## Goal of the exercise
Please write out the listing beneath this sentence exactly, from its first line to the line with "Section resolver.", and stop there.

## Extracted entries
:::::
(* ===== verification/Resolver.v ===== *)
(** * Resolving the backend of a project (src/src/services/backend_resolver.rs)

    The files of a project live in a container of their own on each storage:
    the storage's configuration is specialised to the container, and a backend
    is built from the result. *)

From S2P Require Import Prelude Json Schema Env World Tables Laws Projects LocalDisk Registry.
From S2P Require Import Storages.

Section resolver.
Context {E : Env}.

(** Configurations are JSON; writing a key into a value that is neither null
    nor an object panics. *)
Definition apply_container_to_config (config : Json) (storage_type container : string) :
    Result Json :=
  match storage_type with
  | "s3" | "gcs" => json_index_set "bucket" (JString container) config
  | "azure" => json_index_set "container" (JString container) config
  | "local" =>
      let base := default "/data" (as_str (json_index "path" config)) in
      json_index_set "path" (JString (trim_end_matches slash base +:+ "/" +:+ container)) config
  | "hetzner" | "ftp" | "sftp" | "samba" =>
      let base := default "" (as_str (json_index "base_path" config)) in
      let new_path :=
        if str_is_empty base then container
        else trim_end_matches slash base +:+ "/" +:+ container in
      json_index_set "base_path" (JString new_path) config
  | _ => Ok config
  end.

Definition effective_container (project : Schema.Project)
    (assignment : option Schema.ProjectStorage) : Result string :=
  match assignment with
  | Some ps =>
      let suffixed :=
        suffix ← str_slice 0 6 (uuid_str (ps_id ps));
        Ok (p_slug project +:+ "-" +:+ suffix) in
      match ps_container_override ps with
      | Some override_name =>
          if negb (str_is_empty override_name) then Ok override_name else suffixed
      | None => suffixed
      end
  | None => Ok (p_slug project)
  end.

(** The configuration a project uses a storage with. *)
Definition project_config (storage : Schema.Storage) (assignment : option Schema.ProjectStorage)
    (container : string) : Result Json :=
  config ← apply_container_to_config (st_config storage) (st_storage_type storage) container;
  match assignment with
  | Some ps =>
      match ps_prefix_override ps with
      | Some prefix => json_index_set "prefix" (JString prefix) config
      | None => Ok config
      end
  | None => Ok config
  end.

Definition resolve_project_backend (storage : Schema.Storage) (project_id : Uuid)
    (hmac_secret : string) : M Backend :=
  project ← Project.find_by_id project_id;
  assignment ← ProjectStorage.find_for_project_and_storage project_id (st_id storage);
  container ← lift (effective_container project assignment);
  config ← lift (project_config storage assignment container);
  backend ← lift (create_backend (st_storage_type storage) config hmac_secret);
  (if be_supports_containers backend then ignore (be_create_container backend container)
   else mret tt);;
  mret backend.

(** The backends of the projects that reference a file; the registry's own
    backend only when there is none. *)
Definition resolve_backends_for_location (storage_id : Uuid)
    (file_refs : list Schema.FileReference) (hmac_secret : string) : M (list Backend) :=
  o ← ok (Storage.find_by_id storage_id);
  backends ←
    match o with
    | Some storage =>
        foldM (λ acc fref,
          b ← ok (resolve_project_backend storage (fr_project_id fref) hmac_secret);
          match b with
          | Some backend => mret (acc ++ [backend])
          | None => mret acc
          end) [] file_refs
    | None => mret []
    end;
  match backends with
  | [] =>
      b ← ok (StorageRegistry.get storage_id);
      match b with
      | Some default_backend => mret [default_backend]
      | None => mret []
      end
  | _ => mret backends
  end.
End resolver.
(* ===== verification/BulkService.v ===== *)
(** * Bulk synchronisation and exports (src/src/services/bulk_service.rs)

    Scheduling the copy of every file to a storage, and the in-memory table of
    export jobs: a job is in progress until its archive is built, and a
    finished archive is handed out once. Building the tar.gz bytes is the
    parameter [tar_gz]. *)

From S2P Require Import Prelude Json Schema Env World Tables Laws Registry Storages Files.
From S2P Require Import SyncTasks TierService.

Inductive ExportState := InProgress | Completed | Failed.

#[export] Instance ExportState_eq_dec : EqDecision ExportState.
Proof. solve_decision. Defined.

Record ExportJobStatus := mkExportJobStatus {
  ej_job_id : Uuid;
  ej_storage_id : Uuid;
  ej_status : ExportState;
  ej_total_files : Z;
  ej_processed_files : Z;
  ej_total_bytes : Z;
  ej_error : option string
}.

Record SyncAllResult := mkSyncAllResult {
  sa_storage_id : Uuid;
  sa_sync_tasks_created : Z;
  sa_already_synced : Z
}.

(** [export_jobs] and [export_data]. *)
Record ExportStore := mkExportStore {
  export_jobs : gmap Uuid ExportJobStatus;
  export_data : gmap Uuid bytes
}.

Module BulkService.
Section service.
Context {E : Env}.

Definition target_disabled : AppError := BadRequest "Target storage is disabled".

(** On the target, or about to be. *)
Definition is_on_target (d : Db) (target file_id : Uuid) : bool :=
  exists_row (λ fl, N.eqb (fl_file_id fl) file_id && N.eqb (fl_storage_id fl) target &&
    (is_synced fl || String.eqb (fl_status fl) "pending")) (file_locations d).
Definition is_scheduled (d : Db) (target file_id : Uuid) : bool :=
  exists_row (λ tk, N.eqb (tk_file_id tk) file_id && N.eqb (tk_target_storage_id tk) target &&
    is_active_task tk) (sync_tasks d).
Definition has_synced_copy (d : Db) (file_id : Uuid) : bool :=
  exists_row (λ fl, N.eqb (fl_file_id fl) file_id && is_synced fl) (file_locations d).

Definition needs_sync (d : Db) (target : Uuid) (f : Schema.File) : bool :=
  has_synced_copy d (f_id f) && negb (is_on_target d target (f_id f)) &&
  negb (is_scheduled d target (f_id f)).

(** The copy to read from, a hot one if there is one. *)
Definition find_source (file_id : Uuid) : M (option Schema.FileLocation) :=
  d ← gets db;
  l ← sql_select (λ fl, N.eqb (fl_file_id fl) file_id && is_synced fl &&
                        on_storage d st_enabled fl);
  mret (head (order_by (desc (λ fl, bool_key (on_storage d st_is_hot fl))) l)).

Definition schedule_one (target : Uuid) (created : Z) (file : Schema.File) : M Z :=
  o ← find_source (f_id file);
  match o with
  | None => mret created
  | Some source =>
      r ← ok (SyncTask.create
                (mkCreateSyncTask (f_id file) (fl_storage_id source) target None));
      mret (match r with Some _ => created + 1 | None => created end)
  end.

Definition sync_all (target_storage_id : Uuid) : M SyncAllResult :=
  target ← Storage.find_by_id target_storage_id;
  ensure (st_enabled target) target_disabled;;
  d ← gets db;
  files_needing_sync ← sql_select (needs_sync d target_storage_id);
  synced ← sql_select (λ fl, N.eqb (fl_storage_id fl) target_storage_id && is_synced fl);
  n ← foldM (schedule_one target_storage_id) 0 files_needing_sync;
  mret (mkSyncAllResult target_storage_id n
          (Z.of_nat (length (remove_dups (map fl_file_id synced))))).

(** ** Exports *)

Section export.
Context (tar_gz : list (string * bytes) → Result bytes).

Definition set_progress (n : Z) (j : ExportJobStatus) : ExportJobStatus :=
  mkExportJobStatus (ej_job_id j) (ej_storage_id j) (ej_status j) (ej_total_files j) n
    (ej_total_bytes j) (ej_error j).
Definition set_completed (bytes_ : Z) (j : ExportJobStatus) : ExportJobStatus :=
  mkExportJobStatus (ej_job_id j) (ej_storage_id j) Completed (ej_total_files j)
    (ej_processed_files j) bytes_ (ej_error j).
Definition set_failed (msg : string) (j : ExportJobStatus) : ExportJobStatus :=
  mkExportJobStatus (ej_job_id j) (ej_storage_id j) Failed (ej_total_files j)
    (ej_processed_files j) (ej_total_bytes j) (Some msg).

(** [if let Some(job) = jobs.get_mut(&id) { ... }]. *)
Definition update_job (f : ExportJobStatus → ExportJobStatus) (id : Uuid) (st : ExportStore) :
    ExportStore := mkExportStore (alter f id (export_jobs st)) (export_data st).

Definition start_export (storage_id : Uuid) (st : ExportStore) : M (Uuid * ExportStore) :=
  _ ← Storage.find_by_id storage_id;
  job_id ← new_uuid;
  l ← sql_select (λ fl, N.eqb (fl_storage_id fl) storage_id && is_synced fl);
  let status := mkExportJobStatus job_id storage_id InProgress (Z.of_nat (length l)) 0 0 None in
  mret (job_id, mkExportStore (<[job_id := status]> (export_jobs st)) (export_data st)).

Definition caught {A} (m : M A) : M (AppError + A) :=
  try_with m (λ a, mret (inr a)) (λ e, mret (inl e)).

(** The loop over the copies: one that cannot be read is skipped, but counted;
    a file row that cannot be read ends the export. *)
Fixpoint add_entries (backend : Backend) (job_id : Uuid) (locations : list Schema.FileLocation)
    (entries : list (string * bytes)) (processed : Z) (st : ExportStore) :
    M (ExportStore * Result (list (string * bytes))) :=
  match locations with
  | [] => mret (st, Ok entries)
  | location :: rest =>
      r ← caught (File.find_by_id (fl_file_id location));
      match r with
      | inl e => mret (st, Err e)
      | inr file =>
          o ← ok (be_download backend (fl_storage_path location));
          entries' ←
            match o with
            | Some data =>
                dir ← lift (str_slice 0 2 (f_hash_sha256 file));
                mret (entries ++ [(dir +:+ "/" +:+ f_hash_sha256 file, data)])
            | None => mret entries
            end;
          add_entries backend job_id rest entries' (processed + 1)
            (update_job (set_progress (processed + 1)) job_id st)
      end
  end.

(** The jobs with the progress made, and the archive. *)
Definition build_tar_gz_archive (storage_id job_id : Uuid) (st : ExportStore) :
    M (ExportStore * Result bytes) :=
  l ← sql_select (λ fl, N.eqb (fl_storage_id fl) storage_id && is_synced fl);
  b ← caught (StorageRegistry.get storage_id);
  match b with
  | inl e => mret (st, Err e)
  | inr backend =>
      '(st', r) ← add_entries backend job_id (order_by (asc fl_created_at) l) [] 0 st;
      mret (st', r ≫= tar_gz)
  end.

(** The spawned task: the job it ends with, and the archive it leaves. *)
Definition finish_job (job_id : Uuid) (r : Result bytes) (st : ExportStore) : M ExportStore :=
  match r with
  | Ok archive =>
      let st1 := update_job (set_completed (Z.of_nat (length archive))) job_id st in
      mret (mkExportStore (export_jobs st1) (<[job_id := archive]> (export_data st1)))
  | Err e => mret (update_job (set_failed (display_error e)) job_id st)
  | Panic => lift Panic
  end.

Definition run_export (storage_id job_id : Uuid) (st : ExportStore) : M ExportStore :=
  '(st', r) ← build_tar_gz_archive storage_id job_id st;
  finish_job job_id r st'.

Definition get_export_status (job_id : Uuid) (st : ExportStore) : Result ExportJobStatus :=
  ok_or (export_jobs st !! job_id) (NotFound ("Export job " +:+ uuid_str job_id +:+ " not found")).

Definition not_completed : AppError := BadRequest "Export is not yet completed".
Definition data_gone : AppError := NotFound "Export data not found or already downloaded".

Definition get_export_data (job_id : Uuid) (st : ExportStore) : Result (bytes * ExportStore) :=
  status ← get_export_status job_id st;
  if bool_decide (ej_status status = Completed) then
    data ← ok_or (export_data st !! job_id) data_gone;
    Ok (data, mkExportStore (export_jobs st) (base.delete job_id (export_data st)))
  else Err not_completed.
End export.
End service.
End BulkService.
:::::
## Reply to the exercise
(* ===== verification/Resolver.v ===== *)
(** * Resolving the backend of a project (src/src/services/backend_resolver.rs)

    The files of a project live in a container of their own on each storage:
    the storage's configuration is specialised to the container, and a backend
    is built from the result. *)

From S2P Require Import Prelude Json Schema Env World Tables Laws Projects LocalDisk Registry.
From S2P Require Import Storages.

Section resolver.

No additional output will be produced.